Context: Normal to decreased final height (FH) has been reported in patients with congenital adrenal hyperplasia (CAH).

Objective: To determine FH outcome and influences of steroid treatment.

Methods: The effects of glucocorticoid treatment for classical CAH were retrospectively studied in 125 patients (77 females). Growth pattern, FH and pubertal development were recorded.

Results: Corrected FH (corr FH) was in the lower range of genetic potential (females with SV-CAH -0.6±1.0 SDS vs. females with SW-CAH -0.6±0.9 SDS, males with SV-CAH -1.1±0.9 SDS vs. males with SW-CAH -0.9±0.9 SDS). Total pubertal growth was significantly reduced in comparison to a reference population (females with SV-CAH 11.9±6.5 cm and females with SW-CAH 13.8±7.6 cm vs. reference 20.3±6.8 cm, p<0.01, and males with SV-CAH 15.4±6.6 cm and males with SW-CAH 18.5±6.9 cm vs. reference 28.2±8.2 cm, p<0.01).

33 patients had been treated with prednisone, which resulted in reduced FH compared to patients (n=92) treated with hydrocortisone (-1.0±0.9 SDS vs. -0.6±0.9 SDS, p<0.05). FH correlated negatively with hydrocortisone dose given at start of puberty (r=-0.3, p<0.05). Pubertal development started early in boys (9.8±2.3 years [SV] and 10.6±1.9 years [SW]), and timely in girls (9.8±1.9 years [SV] and 10.3±1.5 years [SW], menarche at 13.3±1.7 years [SV] and 13.7±1.5 years [SV]).

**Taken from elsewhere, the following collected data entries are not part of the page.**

(** * solver_tools.py: grid, boundary and network set-up for the tedeous solver

    A shallow embedding of [src/Data-driven experiment/solver_tools.py].
    The file is glue code over two external libraries, torch and tedeous.
    Objects of those libraries are represented by what the glue code hands
    to them: a tensor by its shape and its row-major data, a tedeous
    [Conditions], [Domain], [Equation] or [Model] by the record of the calls
    made on it. *)

From Stdlib Require Import ZArith Floats Lia.
From stdpp Require Import base list strings gmap.

Set Warnings "-inexact-float".
Open Scope Z_scope.

(** ** Python side: exceptions and the objects a list may hold *)

(** A raised exception, identified by the name of its class. *)
Inductive exn : Type := Exn (cls : string).

Definition exn_class (e : exn) : string := match e with Exn c => c end.

(** The outcome of a call: a returned value or a raised exception. *)
Inductive result (A : Type) : Type :=
  | Ok (a : A)
  | Raise (e : exn).
Arguments Ok {A} a.
Arguments Raise {A} e.

#[global] Instance result_ret : MRet result := fun A a => Ok a.
#[global] Instance result_bind : MBind result := fun A B f m =>
  match m with
  | Ok a => f a
  | Raise e => Raise e
  end.

Definition returns {A} (r : result A) : bool :=
  match r with Ok _ => true | Raise _ => false end.

(** Entries of a coordinate list: Python floats (binary64), and the
    non-numeric objects [str] and [None]. *)
Inductive pyobj : Type :=
  | PyFloat (x : float)
  | PyStr (s : string)
  | PyNone.

Definition is_numeric (o : pyobj) : bool :=
  match o with PyFloat _ => true | _ => false end.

Conclusion: Patients with CAH are able to achieve adequate final height with conventional therapy. Total pubertal growth is significantly decreased and treatment with prednisone results in decreased FH. In addition to biochemical analysis treatment should be adjusted to normal growth velocity, especially during puberty.